One of the most touted marketing programs by Wall Street is diversification and improving portfolio performance through investing in international equities. In 2001 following the Dot.Com bust Goldman Sachs came out with a report predicting the economic growth in four countries would be significantly greater than economic growth in the United States. There is logical reason to believe those countries, Brazil, Russia, India, and China –the BRIC Countries—will outpace economic growth in the United States. The conclusions drawn then and even today are those country’s stock markets are going to out perform the US market. Maybe I am just cynical, but, even at that time I wondered if this study was really about the stock markets or a marketing ploy to get Goldman and other clients who had been burned by the dot.com crash to invest again. Was it a ploy to say this: “You got burned in dot.coms from the US, but you can invest with greater confidence in the BRICs.”?

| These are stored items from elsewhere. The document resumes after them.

(** [receivedAt] *)
Definition receivedAt (msg : Message) (parsed : Parsed) (now : Time) : Time :=
  if negb (IsZero (mg_Received msg)) then mg_Received msg
  else if negb (IsZero (pa_Date parsed)) then pa_Date parsed
  else now.

(** [rawJSON] *)
Definition rawJSON (raw : string) (max : Z) : string :=
  let raw := if (0 <? max) && (max <? strLen raw) then strTake (Z.to_nat max) raw else raw in
  default "" (bp_marshalString bp raw).

(** The event [record] writes. *)
Definition bounceEvent (s : TenantSettings) (parsed : Parsed) (msg : Message) (d : option Delivery) (now : Time)
    : BounceEvent :=
  let co := pa_Correlation parsed in
  {| b_ID := eventID;
     b_TenantID := "";
     b_DeliveryID := co_DeliveryID co;
     b_Type := pa_Type parsed;
     b_Source := if strEq (co_Source co) BounceSourceNone then BounceSourceHeuristic else co_Source co;
     b_Verified := co_Verified co;
     b_Recipient :=
       match d with
       | Some d => if strEq (pa_FinalRecipient parsed) "" then d_Email d else pa_FinalRecipient parsed
       | None => pa_FinalRecipient parsed
       end;
     b_EmailNorm :=
       match d with
       | Some d => d_EmailNorm d
       | None =>
           if strEq (pa_FinalRecipient parsed) "" then ""
           else default "" (NormalizeEmail (ml_ToLower (bp_mime bp)) (ml_ParseAddress (bp_mime bp)) (bp_ToASCII bp)
                          (pa_FinalRecipient parsed))
       end;
     b_SMTPStatus := pa_Status parsed;
     b_DiagnosticCode := pa_DiagnosticCode parsed;
     b_MessageID := pa_MessageID parsed;
     b_Raw := if ts_BounceRetainRaw s then rawJSON (mg_Raw msg) (bp_MaxRawBytes bp) else "";
     b_ReceivedAt := receivedAt msg parsed now;
     b_CreatedAt := now |}.

(** [record] *)
Definition record (t : string) (s : TenantSettings) (out : Outcome) (parsed : Parsed) (msg : Message)
    (d : option Delivery) (now : Time) : progOn Provider Outcome :=
  let? ev := tcall t (λ env, CreateBounce env (bounceEvent s parsed msg d now)) in
  pret (out <| oc_Recorded := true |> <| oc_EventID := b_ID ev |>).

(** [suppressPlatform] *)
Definition suppressPlatform (t : string) (d : Delivery) (sup : Suppression) : progOn Provider unit :=
  if negb (bp_Provider bp) || strEq (d_SenderID d) "" || strEq (d_EmailNorm d) "" then pret tt
  else
    handle (tcall t (λ env, GetSender env (d_SenderID d))) (λ r,
      match r with
      | inl err => if errIs err ErrNotFound then pret tt else fail err
      | inr snd =>
          if negb (IsPlatformID (s_TransportID snd)) then pret tt
          else
            let? sys := call (λ _, ForTenant SystemTenantID) in
            let? _ := tcall sys (λ env, Upsert env sup) in
            pret tt
      end).
(* ===== verification/Send.v ===== *)
(** * Sending one delivery ([internal/sender/process.go], [results.go], [health.go], [platform.go])

    [process] takes a claimed delivery to its result: configuration, the
    suppression lists, the circuit, rendering, the host's hook, the message,
    the rate limit, the relay, the retry policy and the immediate mark.  The
    batcher commits the results and emits their events.  Both run over a
    [world]: the store of every tenant, this replica's circuit tracker, and a
    log of what the replica put on the wire. *)

From S2P Require Import Prelude Enums Model MemTable MemData DeliveryRepo DeliveryQueue DeliveryProps Repos Provider Prog Settings Classify Policy Health Codec Tokens Email Platform BounceReport Bounce Message.

(** ** The world *)

(** One SMTP transaction: envelope, message and whether the relay took it. *)
Record transmission := mkTransmission {
  tx_from : string;
  tx_rcpt : list string;
  tx_raw : string;
  tx_accepted : bool;
}.

(** [deliveryRef] and [completion]: a result with what its event names. *)
Record deliveryRef := mkDeliveryRef {
  rf_CampaignID : string;
  rf_SenderID : string;
  rf_Email : string;
  rf_EmailNorm : string;
  rf_Lane : Lane;
  rf_AttemptNo : Z;
}.

Record completion := mkCompletion { cm_res : DeliveryResult; cm_d : deliveryRef }.

(** [w_buf] is the tenant's batcher, [w_penalized] the buckets halved. *)
Record world := mkWorld {
  w_store : Provider;
  w_health : healthTracker;
  w_penalized : list string;
  w_buf : list completion;
  w_wire : list transmission;
}.
#[global] Instance world_eta : Eta world := λ w,
  mkWorld (w_store w) (w_health w) (w_penalized w) (w_buf w) (w_wire w).

(** A call on a tenant's store. *)
Definition storeCall {A} (t : string) (op : Env → M tenantData A) : progOn world A :=
  call (λ env w,
    let '(r, p) := onStore t (e_clock env) (e_newID env) op (w_store w) in (r, w <| w_store := p |>)).

(** A call on this replica's circuit tracker. *)
Definition healthCall {A} (f : healthTracker → A * healthTracker) : progOn world A :=
  call (λ _ w, let '(a, h) := f (w_health w) in (inr a, w <| w_health := h |>)).

(** [limiter.Penalize] *)
Definition penalize (names : list string) : progOn world unit :=
  call (λ _ w, (inr tt, w <| w_penalized := w_penalized w ++ names |>)).

(** [conn.Send] *)
Definition transmit (tx : transmission) : progOn world unit :=
  call (λ _ w, (inr tt, w <| w_wire := w_wire w ++ [tx] |>)).

(** ** What a run is given *)

Record senderConfig := mkSenderConfig {
  sc_WorkerID : string;
  sc_RateLimitCap : Duration;
  sc_AuthRetryAfter : Duration;
  sc_TransportProbeInterval : Duration;
  sc_mime : mimeLib;
  sc_hmac : string → string → string;
  sc_render : renderLib;
  (** [Hooks.BeforeSend], if set: the message as the hook leaves it, and its
      error, [inl tt] for [host.ErrSkip] *)
  sc_BeforeSend : option (OutboundMessage → OutboundMessage * option (unit + string));
  (** the MIME writer and the DKIM signer *)
  sc_writer : mailWriter;
  (** the signing key of a domain, decrypted and parsed, as the cache holds it;
      none if that fails *)
  sc_dkimSigner : SendingDomain → option string;
  (** [err.Error()] *)
  sc_errText : error → string;
}.
(** The address of [jobRow] on the platform's list. *)
Definition suppressedWorld (t : string) : world :=
  jobWorld <| w_store := mkProvider false
    (<[t := newTenantData <| suppressions := <["ann@example.com" := zero]> ∅ |>]> (pv_tenants (w_store jobWorld))) |>.

Definition sharedTransport : Transport := zero <| tr_ID := "sys:relay" |> <| tr_Shared := true |>.

Definition suppressedJob : progOn world DeliveryResult :=
  process sampleSenderConfig (answersWith sampleSettings sharedTransport None) "acme" jobRow.

Lemma suppressed_never_sent_witness :
  w_wire (run jobEnv suppressedJob (suppressedWorld SystemTenantID)).2 = [] ∧
  ts_SuppressionEnabled sampleSettings = true.
Proof.
  split; [|reflexivity].
  refine (proj1 (suppressed_never_sent sampleSenderConfig (answersWith sampleSettings sharedTransport None) "acme" jobRow
    sampleSettings SystemTenantID (suppressedWorld SystemTenantID)
    (steps jobEnv suppressedJob (suppressedWorld SystemTenantID)) _ _ eq_refl eq_refl _ _ _)).
  - done.
  - right. split; [done|]. by intros id x [= <-].
  - apply steps_exec_idle. vm_compute. repeat constructor; intros td [= <-]; exists zero; (split; [reflexivity|by left]).
Defined.

(** A tenant that turned its own suppression off mails an address the platform
    has suppressed, through the shared relay. *)
Theorem platform_list_skipped_when_off :
  let s := sampleSettings <| ts_SuppressionEnabled := false |> in
  let '(r, w) := run jobEnv (process sampleSenderConfig (answersWith s sharedTransport None) "acme" jobRow)
                   (suppressedWorld SystemTenantID) in
  (suppressedIn SystemTenantID "ann@example.com" Hour (w_store w)) ∧
  tx_rcpt <$> w_wire w = [["ann@example.com"]].
Proof. vm_compute. split; [|done]. intros td [= <-]. exists zero. split; [reflexivity|by left]. Qed.

(** A worker whose lease was taken over commits nothing, yet the event of its
    failed attempt is queued. *)
Theorem stale_result_emits_event :
  let row := jobRow <| d_LeaseOwner := "w2" |> in
  let w := jobWorld <| w_store := mkProvider false
      (<["acme" := newTenantData <| deliveries := <["d1" := row]> ∅ |>]> ∅) |> in
  let res := failResult sampleSenderConfig jobRow ErrorClassPermanent 550 "no such user" Hour in
  let '(_, w') := run jobEnv (batcherAdd res jobRow ;? flush (λ _, Some "{}") (inr sampleSettings) Hour "acme") w in
  rowAt "acme" jobRow w' = Some row ∧
  o_Type <$> (vi_outbox (visibleAt "acme" (w_store w')) !! "e1") = Some EventDeliveryFailed.
Proof. by vm_compute. Qed.
(* ===== verification/Spf.v ===== *)
(** * Evaluating an SPF record ([internal/dnscheck/spf.go])

    RFC 7208's check_host as the health check runs it: the record of a domain is
    parsed into terms, the terms are tried in order, [include] and [redirect]
    recurse, and a budget of lookups bounds the work.  The evaluator threads its
    state, the budget and the memoised answers; DNS and the text forms of
    addresses are arguments. *)

From S2P Require Import Prelude Enums Model Classify Codec Tokens Email BounceReport NetIP.

(** ** What the checks ask *)

(** The library functions the checks call. *)
Record dnsLib := mkDnsLib {
  (** [strings.ToLower] and [strings.EqualFold] *)
  dl_ToLower : string → string;
  dl_EqualFold : string → string → bool;
  (** [net.ParseIP], [net.ParseCIDR] and [IP.String] *)
  dl_ParseIP : string → option IP;
  dl_ParseCIDR : string → option IPNet;
  dl_IPString : IP → string;
  (** [strconv.Quote] *)
  dl_Quote : string → string;
}.

(** An error of a lookup: [ErrNoRecord], or one with its text. *)
Inductive dnsErr := ErrNoRecord | dnsFailed (text : string).

Record MX := mkMX { mx_Host : string; mx_Pref : Z }.
Record Resolver := mkResolver {
  rs_TXT : string → dnsErr + list string;
  rs_A : string → dnsErr + list IP;
  rs_AAAA : string → dnsErr + list IP;
  rs_MX : string → dnsErr + list MX;
  rs_PTR : string → dnsErr + list string;
}.

Definition MaxSPFLookups : Z := 10.
Definition termIgnored : string := "-ignored-".
Definition maxSPFDepth : nat := 12.

(** The results, as RFC 7208 names them. *)
Inductive spfResult := spfPass | spfFail | spfSoftfail | spfNeutral | spfNone | spfPermerror | spfTemperror.
#[global] Instance spfResult_eq_dec : EqDecision spfResult.
Proof. solve_decision. Defined.
Definition spfText (r : spfResult) : string :=
  match r with
  | spfPass => "pass" | spfFail => "fail" | spfSoftfail => "softfail" | spfNeutral => "neutral"
  | spfNone => "none" | spfPermerror => "permerror" | spfTemperror => "temperror"
  end.

(** ** Terms *)

Record spfTerm := mkSpfTerm {
  sf_qualifier : Ascii.ascii; sf_name : string; sf_value : string; sf_cidr4 : Z; sf_cidr6 : Z;
}.
#[global] Instance spfTerm_eta : Eta spfTerm := λ t,
  mkSpfTerm (sf_qualifier t) (sf_name t) (sf_value t) (sf_cidr4 t) (sf_cidr6 t).

Definition plusSign : Ascii.ascii := toByte 43.
Definition minusSign : Ascii.ascii := toByte 45.
Definition tildeSign : Ascii.ascii := toByte 126.
Definition questionSign : Ascii.ascii := toByte 63.
Definition slashByte : Ascii.ascii := toByte 47.
Definition colonByte : Ascii.ascii := toByte 58.
Definition equalsByte : Ascii.ascii := toByte 61.

(** [spfTerm.String] *)
Definition termString (t : spfTerm) : string :=
  let s := if negb (strEq (sf_value t) "") && negb (strEq (sf_name t) "a") && negb (strEq (sf_name t) "mx")
           then sf_name t +:+ ":" +:+ sf_value t else sf_name t in
  if Ascii.eqb (sf_qualifier t) plusSign then s else String (sf_qualifier t) s.

Definition target (t : spfTerm) (domain : string) : string := if strEq (sf_value t) "" then domain else sf_value t.

Definition prefix (t : spfTerm) (ip : IP) : Z :=
  match To4 ip with
  | Some _ => if 0 <=? sf_cidr4 t then sf_cidr4 t else 32
  | None => if 0 <=? sf_cidr6 t then sf_cidr6 t else 128
  end.

Definition qualifierResult (q : Ascii.ascii) : spfResult :=
  if Ascii.eqb q minusSign then spfFail
  else if Ascii.eqb q tildeSign then spfSoftfail
  else if Ascii.eqb q questionSign then spfNeutral
  else spfPass.

(** The text before and after the first occurrence of [sep]. *)
Fixpoint cutText (sep s : string) : option (string * string) :=
  if String.prefix sep s then Some ("", strDrop (String.length sep) s)
  else match s with
       | EmptyString => None
       | String c s' => match cutText sep s' with Some (a, b) => Some (String c a, b) | None => None end
       end.

Section spf.
Context (L : dnsLib).

(** [parseDualCIDR] *)
Definition parseDualCIDR (s : string) : string + (Z * Z) :=
  let v4 (s : string) (v6 : Z) :=
    match s with
    | String c (String _ _ as digits) =>
        if Ascii.eqb c slashByte then
          match Atoi digits with
          | Some v => if (v <? 0) || (32 <? v) then inl ("잘못된 IPv4 프리픽스 " +:+ dl_Quote L s) else inr (v, v6)
          | None => inl ("잘못된 IPv4 프리픽스 " +:+ dl_Quote L s)
          end
        else inr (-1, v6)
    | _ => inr (-1, v6)
    end in
  match cutText "//" s with
  | Some (before, after) =>
      match Atoi after with
      | Some v => if (v <? 0) || (128 <? v) then inl ("잘못된 IPv6 프리픽스 " +:+ dl_Quote L s) else v4 before v
      | None => inl ("잘못된 IPv6 프리픽스 " +:+ dl_Quote L s)
      end
  | None => v4 s (-1)
  end.

(** [matchCIDR] *)
Definition matchCIDR (spec : string) (ip : IP) : string + bool :=
  if hasByte slashByte spec then
    match dl_ParseCIDR L spec with
    | None => inl ("잘못된 CIDR " +:+ dl_Quote L spec)
    | Some n => inr (NetContains n ip)
    end
  else
    match dl_ParseIP L spec with
    | None => inl ("잘못된 IP " +:+ dl_Quote L spec)
    | Some got => inr (IPEqual got ip)
    end.

(** [containsIP] *)
Definition containsIP (l : list IP) (ip : IP) (prefix : Z) : bool :=
  let bits := match To4 ip with Some _ => 32 | None => 128 end in
  let mask := default [] (CIDRMask prefix bits) in
  let form := if bits =? 32 then To4 else To16 in
  existsb (λ got, match form got, form ip with Some a, Some b => maskEqual a b mask | _, _ => false end) l.

Definition isSPFRecord (s : string) : bool :=
  if strLen s <? 6 then false
  else if negb (dl_EqualFold L (strTake 6 s) "v=spf1") then false
  else match strDrop 6 s with
       | EmptyString => true
       | String c _ => Ascii.eqb c (toByte 32) || Ascii.eqb c (toByte 9)
       end.

(** A term that is a mechanism, after its qualifier. *)
Definition parseMechanism (q : Ascii.ascii) (f : string) : string + spfTerm :=
  if strEq f "" then inl "빈 메커니즘"
  else
    let '(name, rest) := match cutByte colonByte f with Some (n, r) => (n, r) | None => (f, "") end in
    let '(name, cidrPart) :=
      if strEq rest "" then
        match cutByte slashByte name with Some (n, c) => (n, String slashByte c) | None => (name, "") end
      else (name, "") in
    let name := dl_ToLower L name in
    let t := mkSpfTerm q name "" (-1) (-1) in
    if negb (strEq cidrPart "") && negb (strEq name "a") && negb (strEq name "mx") && negb (strEq name "ptr")
    then inl (name +:+ "는 프리픽스 길이를 받지 않습니다")
    else if strEq name "ip4" || strEq name "ip6" then
      if strEq rest "" then inl (name +:+ ": 주소가 없습니다")
      else match matchCIDR rest IPv4zero with inl e => inl e | inr _ => inr (t <| sf_value := rest |>) end
    else if strEq name "all" then
      if strEq rest "" then inr t else inl "all은 인자를 받지 않습니다"
    else if strEq name "include" || strEq name "exists" then
      if strEq rest "" then inl (name +:+ ": 도메인이 없습니다") else inr (t <| sf_value := rest |>)
    else if strEq name "a" || strEq name "mx" || strEq name "ptr" then
      let '(v, cidrPart) := match cutByte slashByte rest with
                            | Some (v, c) => (v, String slashByte c)
                            | None => (rest, cidrPart) end in
      if strEq cidrPart "" then inr (t <| sf_value := v |>)
      else match parseDualCIDR cidrPart with
           | inl e => inl e
           | inr (c4, c6) => inr (t <| sf_value := v |> <| sf_cidr4 := c4 |> <| sf_cidr6 := c6 |>)
           end
    else inl ("알 수 없는 메커니즘 " +:+ dl_Quote L name).

(** [parseSPFTerm] *)
Definition parseSPFTerm (f : string) : string + spfTerm :=
  let modifier :=
    match cutByte equalsByte f with
    | Some (n, v) => if negb (strEq n "") && negb (hasByte colonByte n) && negb (hasByte slashByte n) then Some (n, v) else None
    | None => None
    end in
  match modifier with
  | Some (n, v) =>
      let name := dl_ToLower L n in
      if strEq name "redirect" || strEq name "exp" then
        if strEq v "" then inl (name +:+ "= 값이 비어 있습니다") else inr (mkSpfTerm plusSign name v (-1) (-1))
      else inr (mkSpfTerm plusSign termIgnored "" (-1) (-1))
  | None =>
      match f with
      | String c f' =>
          if contains [plusSign; minusSign; tildeSign; questionSign] c then parseMechanism c f' else parseMechanism plusSign f
      | EmptyString => parseMechanism plusSign f
      end
  end.

Fixpoint parseTerms (fs : list string) : string + list spfTerm :=
  match fs with
  | [] => inr []
  | f :: fs' =>
      match parseSPFTerm f with
      | inl e => inl e
      | inr t => match parseTerms fs' with inl e => inl e | inr ts => inr (t :: ts) end
      end
  end.

(** [parseSPF] *)
Definition parseSPF (record : string) : string + list spfTerm :=
  match Fields record with
  | f :: fs => if dl_EqualFold L f "v=spf1" then parseTerms fs else inl "v=spf1로 시작하지 않습니다"
  | [] => inl "v=spf1로 시작하지 않습니다"
  end.

(** ** The evaluation *)

Record spfEval := mkSpfEval {
  sp_lookups : Z;
  sp_seen : gmap string (dnsErr + list string);
  sp_record : string;
  sp_matched : string;
  sp_hasAll : bool;
}.
#[global] Instance spfEval_eta : Eta spfEval := λ e,
  mkSpfEval (sp_lookups e) (sp_seen e) (sp_record e) (sp_matched e) (sp_hasAll e).
Definition newSpfEval : spfEval := mkSpfEval 0 ∅ "" "" false.

Context (R : Resolver) (ip : option IP).

(** [charge] *)
Definition charge (e : spfEval) : bool * spfEval :=
  let e := e <| sp_lookups := int64 (sp_lookups e + 1) |> in (sp_lookups e <=? MaxSPFLookups, e).
Definition overText (e : spfEval) : string := "DNS 조회 " +:+ pretty (sp_lookups e) +:+ "회 > " +:+ pretty MaxSPFLookups.

(** [txt] *)
Definition txt (name : string) (e : spfEval) : (dnsErr + list string) * spfEval :=
  let key := dl_ToLower L name in
  match sp_seen e !! key with
  | Some got => (got, e)
  | None => let got := rs_TXT R name in (got, e <| sp_seen := <[key := got]> (sp_seen e) |>)
  end.

(** [addrs] *)
Definition addrs (name : string) (ip : IP) : dnsErr + list IP :=
  match To4 ip with Some _ => rs_A R name | None => rs_AAAA R name end.

(** What [check] returns: a result and an error's text. *)
Abbreviation spfAnswer := (spfResult * option string)%type.

(** What [match] returns: whether the term matched, a result that ends the
    evaluation, an error's text. *)
Abbreviation termAnswer := (bool * option spfResult * option string)%type.

(** Spend a lookup, or end with permerror. *)
Definition charged (e : spfEval) (k : spfEval → termAnswer * spfEval) : termAnswer * spfEval :=
  let '(ok, e) := charge e in
  if ok then k e else ((false, Some spfPermerror, Some (overText e)), e).

(** [match]; [rec] is [check] one level down. *)
Definition matchTerm (rec : string → spfEval → spfAnswer * spfEval) (t : spfTerm) (domain : string) (e : spfEval)
    : termAnswer * spfEval :=
  let name := sf_name t in
  if strEq name "all" then ((true, None, None), e)
  else if strEq name "ip4" || strEq name "ip6" then
    match ip with
    | None => ((false, None, None), e)
    | Some ip =>
        match matchCIDR (sf_value t) ip with
        | inl err => ((false, Some spfPermerror, Some err), e)
        | inr ok => ((ok, None, None), e)
        end
    end
  else if strEq name "a" then
    charged e (λ e,
      match ip with
      | None => ((false, None, None), e)
      | Some ip =>
          match addrs (target t domain) ip with
          | inl _ => ((false, None, None), e)
          | inr ips => ((containsIP ips ip (prefix t ip), None, None), e)
          end
      end)
  else if strEq name "mx" then
    charged e (λ e,
      match ip with
      | None => ((false, None, None), e)
      | Some ip =>
          match rs_MX R (target t domain) with
          | inl _ => ((false, None, None), e)
          | inr mxs =>
              let mxs := take (Z.to_nat MaxSPFLookups) mxs in
              ((existsb (λ mx, match addrs (mx_Host mx) ip with
                               | inl _ => false
                               | inr ips => containsIP ips ip (prefix t ip) end) mxs, None, None), e)
          end
      end)
  else if strEq name "include" then
    charged e (λ e,
      let '((res, err), e) := rec (sf_value t) e in
      match res with
      | spfPass => ((true, None, None), e)
      | spfTemperror => ((false, Some spfTemperror, err), e)
      | spfPermerror | spfNone => ((false, Some spfPermerror, Some ("include:" +:+ sf_value t +:+ " → " +:+ spfText res)), e)
      | _ => ((false, None, None), e)
      end)
  else if strEq name "exists" then
    charged e (λ e, match rs_A R (sf_value t) with inl _ => ((false, None, None), e) | inr _ => ((true, None, None), e) end)
  else if strEq name "ptr" then charged e (λ e, ((false, None, None), e))
  else ((false, Some spfPermerror, Some ("알 수 없는 메커니즘 " +:+ dl_Quote L name)), e).

(** The terms of a record, in order; [redirect] is the one seen last.  An error
    of [match] always comes with its result. *)
Fixpoint evalTerms (rec : string → spfEval → spfAnswer * spfEval) (top : bool) (domain : string) (ts : list spfTerm)
    (redirect : string) (e : spfEval) : spfAnswer * spfEval :=
  match ts with
  | [] =>
      if strEq redirect "" then ((spfNeutral, None), e)
      else
        let e := if top then e <| sp_hasAll := true |> else e in
        let '(ok, e) := charge e in
        if negb ok then ((spfPermerror, Some (overText e)), e)
        else
          let '((res, err), e) := rec redirect e in
          if bool_decide (res = spfNone)
          then ((spfPermerror, Some ("redirect 대상 " +:+ redirect +:+ "에 SPF 레코드가 없습니다")), e)
          else
            let e := if strEq (sp_matched e) "" then e <| sp_matched := "redirect:" +:+ redirect |> else e in
            ((res, err), e)
  | t :: ts' =>
      if strEq (sf_name t) "redirect" then evalTerms rec top domain ts' (sf_value t) e
      else if strEq (sf_name t) "exp" || strEq (sf_name t) termIgnored then evalTerms rec top domain ts' redirect e
      else
        let e := if top && strEq (sf_name t) "all" then e <| sp_hasAll := true |> else e in
        let '((matched, res, err), e) := matchTerm rec t domain e in
        match err with
        | Some _ => ((default spfNeutral res, err), e)
        | None =>
            match matched, res with
            | false, Some r => ((r, None), e)
            | false, None => evalTerms rec top domain ts' redirect e
            | true, _ =>
                let e := if top || strEq (sp_matched e) "" then e <| sp_matched := termString t |> else e in
                ((qualifierResult (sf_qualifier t), None), e)
            end
        end
  end.

(** [check]; [levels] more may be entered, [top] is depth 0. *)
Fixpoint check (levels : nat) (top : bool) (domain : string) (e : spfEval) : spfAnswer * spfEval :=
  match levels with
  | O => ((spfPermerror, Some "include/redirect가 너무 깊습니다"), e)
  | S levels =>
      let '(txts, e) := txt domain e in
      match txts with
      | inl ErrNoRecord => ((spfNone, None), e)
      | inl (dnsFailed text) => ((spfTemperror, Some text), e)
      | inr txts =>
          match filter (λ t, isSPFRecord t = true) txts with
          | [] => ((spfNone, None), e)
          | [record] =>
              let e := if top then e <| sp_record := record |> else e in
              match parseSPF record with
              | inl err => ((spfPermerror, Some err), e)
              | inr terms => evalTerms (λ d e, check levels false d e) top domain terms "" e
              end
          | records => ((spfPermerror, Some ("SPF 레코드가 " +:+ pretty (len records) +:+ "개입니다")), e)
          end
      end
  end.
End spf.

Since that time we have other studies, and, even the data for which the BRIC study, that raise many questions. The data for Brazil was based on only 10 years of data. Credit Suisse analyzed the relationship of economic growth and stock market performance for 83 countries from 1972 to 2009. They ranked the countries by their economic growth on five year periods and looked at how the stock markets performed. Investing in the highest economic growth countries yielded stock market increases of 18.4% over the five year period. But investing in the lowest economic growth countries yielded stock market increases of 25.1%.

I do believe that the economic growth in those BRIC countries will be greater than the economic growth of the USA. I have said that before and that is the driving force of the supercycle we are in now—something I have written about before. But that is not the whole story. Just because there is greater economic growth does not mean the stock markets will do better than the US market. I believe it also exposes the investor to greater investment risk. Consider what is happening in Russia now.

I want international exposure, but will achieve that by finding US companies that have significant sales overseas. Like the Baltimore Stockbroker, I believe Wall Street is pushing their own agenda and most investors don’t get to see the whole story. The BRIC study is just one of a number of misleading marketing pushes I have seen over the years. Receiving ten letters correctly predicting the movement of ten stocks gives a rational and logical feeling that the Baltimore Stockbroker is really knowledgeable and capable. Getting studies from big brokerage houses and information on CNBC and in newsletters and magazines giving rational and logical concepts and investment themes seem reasonable. But what is the real agenda? What is the whole story?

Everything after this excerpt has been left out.